En 2004, par suite de campagnes féministes, la Corée du Sud a adopté des lois sans précédent qui criminalisaient l’achat et la vente de services sexuels. Ces lois éliminaient la servitude pour dettes, autorisaient la saisie des biens acquis par la traite de personnes, alourdissaient les sanctions prévues pour la traite et la prostitution, mettaient des ressources à la disposition des femmes prostituées et victimes de traite et débloquaient des fonds pour des campagnes de sensibilisation. Depuis l’entrée en vigueur de ces lois, le nombre de bordels a reculé de 37 pour 100, le nombre de bars et de clubs (soit 80 pour 100 de l’industrie du sexe en Corée), de 30 à 40 pour 100, et le nombre de femmes dans les bordels, de 52 pour 100.

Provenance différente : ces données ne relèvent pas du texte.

(** What [longest] finds, and what it leaves *)
Lemma longest_spec T cs : forall pre c id args rest,
  source_comp c = true -> forallb source_comp cs = true ->
  (comp_depth c <= n)%nat -> Forall (fun c => comp_depth c <= n)%nat cs ->
  longest index_of T pre c cs = Some (id, args, rest) ->
  exists k p, id = id_of k /\ T.1 !! k = Some p /\ p <> [] /\
    pre ++ comp_text c ++ scope_text cs = p ++ args_text args ++ scope_text rest /\
    (forallb source_ty args = true /\ (length args <=? MAX_COMPONENTS)%nat = true /\ Forall (fun t => ty_depth t < n)%nat args) /\
    (forallb source_comp rest = true /\ Forall (fun c => comp_depth c <= n)%nat rest) /\
    (1 + (if has_args args then 1 else 0) + turns rest <= turns (c :: cs))%nat.
Proof using Type.
  assert (forall cs pre c id args rest,
    source_comp c = true -> forallb source_comp cs = true ->
    (comp_depth c <= n)%nat -> Forall (fun c => comp_depth c <= n)%nat cs ->
    match index_of (pre ++ comp_text c) T with
    | Some id => Some (id, [], cs)
    | None => if has_args (c_args c) then (fun id => (id, c_args c, cs)) <$> index_of (pre ++ c_name c) T else None
    end = Some (id, args, rest) ->
    exists k p, id = id_of k /\ T.1 !! k = Some p /\ p <> [] /\
      pre ++ comp_text c ++ scope_text cs = p ++ args_text args ++ scope_text rest /\
      (forallb source_ty args = true /\ (length args <=? MAX_COMPONENTS)%nat = true /\ Forall (fun t => ty_depth t < n)%nat args) /\
      (forallb source_comp rest = true /\ Forall (fun c => comp_depth c <= n)%nat rest) /\
      (1 + (if has_args args then 1 else 0) + turns rest <= turns (c :: cs))%nat) as Hhere.
  { clear. intros cs pre [x args0] id args rest Hc Hcs Hd Hds.
    pose proof Hc as Hc'. cbn [source_comp] in Hc'.
    apply andb_true_iff in Hc' as [[[Hx _]%bool_decide_eq_true Hs]%andb_true_iff Hl].
    pose proof (comp_args_depth _ _ Hd) as Hda. cbn [c_name c_args comp_text].
    change (turns (Comp x args0 :: cs)) with ((if has_args args0 then 2 else 1) + turns cs)%nat.
    destruct (index_of (pre ++ x ++ _) T) as [id'|] eqn:E.
    - apply index_of_Some in E as (k & -> & Hk). intros [= <- <- <-]. exists k, (pre ++ x ++ args_text args0).
      split; [done|]. split; [done|]. split; [by intros [_ [? _]%app_nil]%app_nil|].
      split; [cbn; by rewrite <- !app_assoc|]. split; [done|]. split; [done|].
      cbn [has_args]. destruct (has_args args0); lia.
    - destruct (has_args args0) eqn:Ha; [|done]. intros (id' & E2 & [= -> -> ->])%fmap_Some.
      apply index_of_Some in E2 as (k & -> & Hk). exists k, (pre ++ x). rewrite Ha.
      split; [done|]. split; [done|]. split; [by intros [_ ?]%app_nil|].
      split; [unfold args_text; by rewrite <- !app_assoc|]. split; [done|]. split; [done | lia]. }
  induction cs as [|c' cs IH]; intros pre c id args rest Hc Hcs Hd Hds H; cbn [longest] in H; [by eapply Hhere|].
  destruct (longest index_of T (pre ++ comp_text c ++ lit "::") c' cs) as [[[id' args'] rest']|] eqn:E; [|by eapply Hhere].
  injection H as <- <- <-. pose proof Hcs as Hcs'. cbn [forallb] in Hcs'. apply andb_true_iff in Hcs' as [Hc' Hcs'].
  apply Forall_cons_1 in Hds as [Hd' Hds].
  destruct (IH _ _ _ _ _ Hc' Hcs' Hd' Hds E) as (k & p & -> & Hk & Hp & Ht & Ha & Hr & Hn).
  exists k, p. split_and!; try done; try apply Ha; try apply Hr.
  - rewrite <- Ht. unfold scope_text. cbn [map concat]. by rewrite <- !app_assoc.
  - unfold turns in *. cbn [sum_list_with] in *. lia.
Qed.
Lemma faults_overlong i v r o q :
  never_oom -> no_digit r -> zlength r + 1 < v <= LONG_MAX ->
  faults (V i (dec_of_nat_Z v ++ r) o q) cpp_demangle_read_sname OutOfBounds.
Proof.
  intros Hoom Hr Hv. pose proof (zlength_nonneg r). unfold cpp_demangle_read_sname.
  eapply faults_eq; [apply (does_read_number i false); [lia | done]|].
  cbn [sign_of app]. rewrite Z.min_l, Z.mul_1_r by lia. change (zlength []) with 0. rewrite Z.add_0_r.
  set (j := i + _).
  eapply (faults_eq _ _ tt); [apply does_unit, does_guard_end; by rewrite (proj2 (Z.leb_gt _ _)) by lia|].
  destruct (Z.eqb_spec v 12) as [->|_].
  { apply faults_here. intros s Hs. pose proof (sees_pos _ _ Hs) as [_ Hl]. cbn in Hl.
    unfold memcmp_at_cur. rewrite (sees_cur _ _ Hs). cbn [v_pos].
    change (zlength (lit "_GLOBAL__N_1")) with 12.
    rewrite (proj2 (Z.leb_gt _ (zlength input + 1))) by lia. by rewrite andb_false_r. }
  eapply (faults_eq _ _ false); [by apply does_ret|]. cbv iota.
  eapply (faults_bind _ (V j r (o ++ [ztake v r]) q) _ _ any).
  { eapply does_eq; [apply does_cur|]. eapply does_eq; [apply does_text|].
    apply (does_push_str (e := ext0) Hoom). lia. }
  intros _ _. eapply faults_eq; [apply does_gets_out|].
  intros s Hs. unfold vec_get, vec_lookup. erewrite bind_Ok by reflexivity.
  rewrite bind_assert.
  2: { rewrite (vec_ok_size _ _ (proj1 (sees_out _ _ Hs))). cbn. rewrite zlength_app.
       pose proof (zlength_nonneg o). apply Z.ltb_lt. change (zlength [ztake v r]) with 1. lia. }
  erewrite bind_Ok by reflexivity. cbv beta. cbn [id].
  assert (vector_read_cmd_find (cmd s) READ_TMPL = None) as ->.
  { unfold vector_read_cmd_find. destruct (sees_cmd _ _ Hs) as (_ & _ & ->); done. }
  erewrite bind_Ok by reflexivity.
  apply (faults_advance j r (o ++ [ztake v r]) q); [lia|]. destruct Hs. by constructor.
Qed.

(** A source name whose length fits is copied to the output unchanged and
    skipped whole. *)
Theorem sname_read i x r o q :
  never_oom -> ident x ->
  does (V i (sname x ++ r) o q) cpp_demangle_read_sname any
    (V (i + zlength (sname x)) r (o ++ [x]) q).
Proof. intros Hoom Hx. by apply (does_sname (e := ext0)). Qed.
End Snames.

(** C38. The length of a source name is not checked against the input: for every
    identifier and every length that is more than one too large, demangling
    moves the cursor out of the input. *)
Theorem overlong_name_out_of_bounds {P : Platform} v x n :
  never_oom -> no_digit x -> zlength x + 1 < v <= LONG_MAX ->
  __cxa_demangle_gnu3 (Some (lit "_Z" ++ dec_of_nat_Z v ++ x)) n = Crash OutOfBounds.
Proof.
  intros Hoom Hx Hv. unfold __cxa_demangle_gnu3, demangle_at.
  set (I := (lit "_Z" ++ dec_of_nat_Z v ++ x) : Input).
  pose proof (zlength_nonneg (dec_of_nat_Z v ++ x)). pose proof (zlength_nonneg x).
  assert (zlength I = 2 + zlength (dec_of_nat_Z v ++ x)) as Hlen.
  { unfold I. rewrite zlength_app. done. }
  rewrite (proj2 (Z.ltb_ge _ _)) by lia. rewrite !bool_decide_true by done. cbn [orb negb].
  change (strncmp_eq I (lit "_GLOBAL__I_") 11) with false. rewrite andb_false_r.
  apply (run_faults Hoom 2); [unfold input; lia|].
  replace (zdrop 2 input) with (dec_of_nat_Z v ++ x).
  2: { symmetry. apply (zdrop_app (lit "_Z") (dec_of_nat_Z v ++ x)). }
  pose proof (faults_overlong 2 v x [] false Hoom Hx Hv) as Hf.
  destruct (dec_of_nat_Z_cons v) as (c & l & E & Hc); [lia|]. rewrite E in *. cbn [app] in *.
  unfold demangle_encoding. apply faults_here. unfold cpp_demangle_read_encoding.
  eapply (faults_eq _ _ tt); [by apply does_unit, does_guard_more, digit_not_NUL|].
  eapply faults_eq; [apply does_hash|].
  pose proof (digit_hash c (default NUL (head (l ++ x))) Hc).
  rewrite (switch_below _ 4000) by (done || lia).
  unfold cpp_demangle_read_name.
  eapply (faults_eq _ _ tt); [by apply does_unit, does_guard_more, digit_not_NUL|].
  eapply faults_eq; [apply does_peek_cons|]. cbn [switch].
  rewrite !decide_False by (by apply isdigit_ne).
  unfold read_unscoped_name. eapply faults_eq; [apply does_gets_out|].
  eapply faults_bind; [by apply does_local_vec|]. intros w _.
  eapply faults_eq; [by apply does_out_size|]. apply faults_here.
  unfold cpp_demangle_read_uqname.
  eapply (faults_eq _ _ tt); [by apply does_unit, does_guard_more, digit_not_NUL|].
  eapply faults_eq; [apply does_hash|]. rewrite (switch_below _ 4000) by (done || lia).
  unfold read_uqname_rest. eapply faults_eq; [apply does_peek_cons|]. eapply faults_eq; [apply does_peek1|].
  rewrite bool_decide_false by (by apply isdigit_ne). cbn [andb].
  eapply faults_eq; [apply does_hash|]. rewrite (switch_below _ 4000) by (done || lia).
  by rewrite Hc.
Qed.

(** ** Offsets of thunks *)
Section Offsets.
Context {P : Platform} {I : Input} (Hoom : never_oom).
Abbreviation any := (fun _ => True).

Definition offset_ok (a : bytes) : Prop :=
  a <> [] /\ Forall (fun c => c <> "_"%char) a /\ head a <> Some NUL /\ head a <> Some "n"%char.

Definition offset_text (neg : bool) (a : bytes) : bytes := sign_of neg ++ a ++ ["_"%char].

Definition offset_chunks (neg : bool) (a : bytes) : list bytes :=
  (if neg then [lit "-"] else []) ++ [a; lit " "].

Lemma does_offset_number neg a i r o q :
  offset_ok a ->
  does (V i (offset_text neg a ++ r) o q) cpp_demangle_read_offset_number any
    (V (i + zlength (offset_text neg a)) r (o ++ offset_chunks neg a) q).
Proof.
  intros (Hne & Ha & H0 & Hn). unfold cpp_demangle_read_offset_number, offset_text, offset_chunks.
  pose proof (zlength_pos a Hne).
  assert (Forall (fun c => negb (bool_decide (c = "_"%char)) = true) a) as Hstop.
  { eapply Forall_impl; [exact Ha|]. intros c Hc. cbn. by rewrite bool_decide_false. }
  assert (forall j, 0 <= j -> zdrop j input = a ++ "_"%char :: r -> j + zlength (a ++ "_"%char :: r) = zlength input ->
    forall k o', does (V k ("_"%char :: r) o' q)
      (e ← gets cur; t ← text_at j; cpp_demangle_push_str t (e - j);; DEM_PUSH_STR " ";; advance 1)
      any (V (k + 1) r (o' ++ [a; lit " "]) q) \/ k <> j + zlength a) as Hrest.
  { intros j Hj Hd Hl k o'. destruct (decide (k = j + zlength a)) as [->|]; [left|by right].
    eapply does_eq; [apply does_cur|].
    eapply (does_eq _ _ _ (Bytes (a ++ "_"%char :: r))).
    { unfold text_at. rewrite zlength_app in Hl. pose proof (zlength_nonneg ("_"%char :: r)).
      rewrite (proj2 (Z.leb_le _ _)), (proj2 (Z.leb_le _ _)) by lia. rewrite Hd. by apply does_ret. }
    replace (j + zlength a - j) with (zlength a) by lia.
    eapply does_any; [by apply (does_push_str (e := ext0) Hoom) | intros _]. rewrite ztake_app.
    eapply does_any; [by apply (does_push_lit (e := ext0) Hoom) | intros _].
    replace (o' ++ [a; lit " "]) with ((o' ++ [a]) ++ [lit " "]) by (by rewrite <- app_assoc).
    apply does_advance1. }
  rewrite !zlength_app. change (zlength ["_"%char]) with 1. rewrite <- !app_assoc. cbn [app].
  apply does_known. intros Hi Hl Hd. destruct neg; cbn [sign_of app] in *.
  - change (zlength ["n"%char]) with 1. rewrite zlength_cons in Hl.
    eapply does_any; [by apply does_guard_more | intros _].
    eapply does_eq; [apply does_peek_cons|]. eapply does_eq; [apply does_cur|].
    rewrite bool_decide_true by done.
    eapply does_any; [apply (does_skip_to _ i ("n"%char :: a)); [by constructor | done] | intros _].
    eapply does_any; [by apply (does_push_lit (e := ext0) Hoom) | intros _].
    destruct (Hrest (i + 1) ltac:(lia)
      (zdrop_plus input i ["n"%char] _ Hi Hd ltac:(cbn [app]; rewrite zlength_cons; lia)) ltac:(lia)
      (i + zlength ("n"%char :: a)) (o ++ [lit "-"])) as [Hr|Hbad].
    + rewrite <- app_assoc in Hr. cbn [app] in Hr. rewrite zlength_cons in Hr.
      rewrite zlength_cons. replace (i + (1 + (zlength a + 1))) with (i + (1 + zlength a) + 1) by lia. exact Hr.
    + rewrite zlength_cons in Hbad. lia.
  - change (zlength []) with 0. destruct a as [|c a]; [done|]. cbn [app].
    eapply does_any; [apply does_guard_more; by intros -> | intros _].
    eapply does_eq; [apply does_peek_cons|]. eapply does_eq; [apply does_cur|].
    rewrite bool_decide_false by (by intros ->).
    eapply does_any; [by apply (does_skip_to _ i (c :: a)) | intros _].
    apply does_bind_ret.
    destruct (Hrest i Hi Hd Hl (i + zlength (c :: a)) o) as [Hr|Hbad]; [|lia].
    replace (i + (0 + (zlength (c :: a) + 1))) with (i + zlength (c :: a) + 1) by lia. exact Hr.
Qed.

Diverses ententes internationales peuvent être invoquées pour réprimer la prostitution et la traite de personnes. La Convention de 1949 pour la répression de la traite des êtres humains et de l’exploitation de la prostitution d’autrui déclare le commerce du sexe et la prostitution incompatibles avec la dignité et la valeur humaines et décrit le tort qu’ils causent aux femmes adultes consentantes. Le Protocole de Palerme, adopté en 2000, (Protocole des Nations Unies visant à prévenir, réprimer et punir la traite des personnes, en particulier des femmes et des enfants) élargit la définition de la traite de personnes contenue dans la Convention, vise divers genres d’exploitation sexuelle et établit une méthode de coopération judiciaire mondiale permettant de poursuivre les trafiquants et les membres du crime organisé, même s’il est rédigé dans un langage parfois ambigu et ne traite pas suffisamment des formes moins violentes de contrainte. Un protocole plus récent (Convention des Nations Unies contre la criminalité transnationale organisée) cible les trafiquants et les proxénètes. Dans son rapport de 2006, le Rapporteur spécial de l’ONU sur les droits des victimes de la traite des personnes considère la demande des hommes pour des prostituées comme un facteur capital dont il faut tenir compte pour réprimer la traite des femmes.
Les féministes abolitionnistes se réjouissent que l’on cible les acheteurs de services sexuels. Elles jugent essentiel de s’attaquer à l’invisibilité sociale des clients et de faire respecter les lois interdisant l’achat et la vente de femmes. Elles sont par ailleurs encouragées par les campagnes de sensibilisation comme celles lancées en Suède, en Inde, aux Philippines et aux États-Unis, qui remettent en question la banalisation et la glorification du proxénétisme et de l’achat de services sexuels.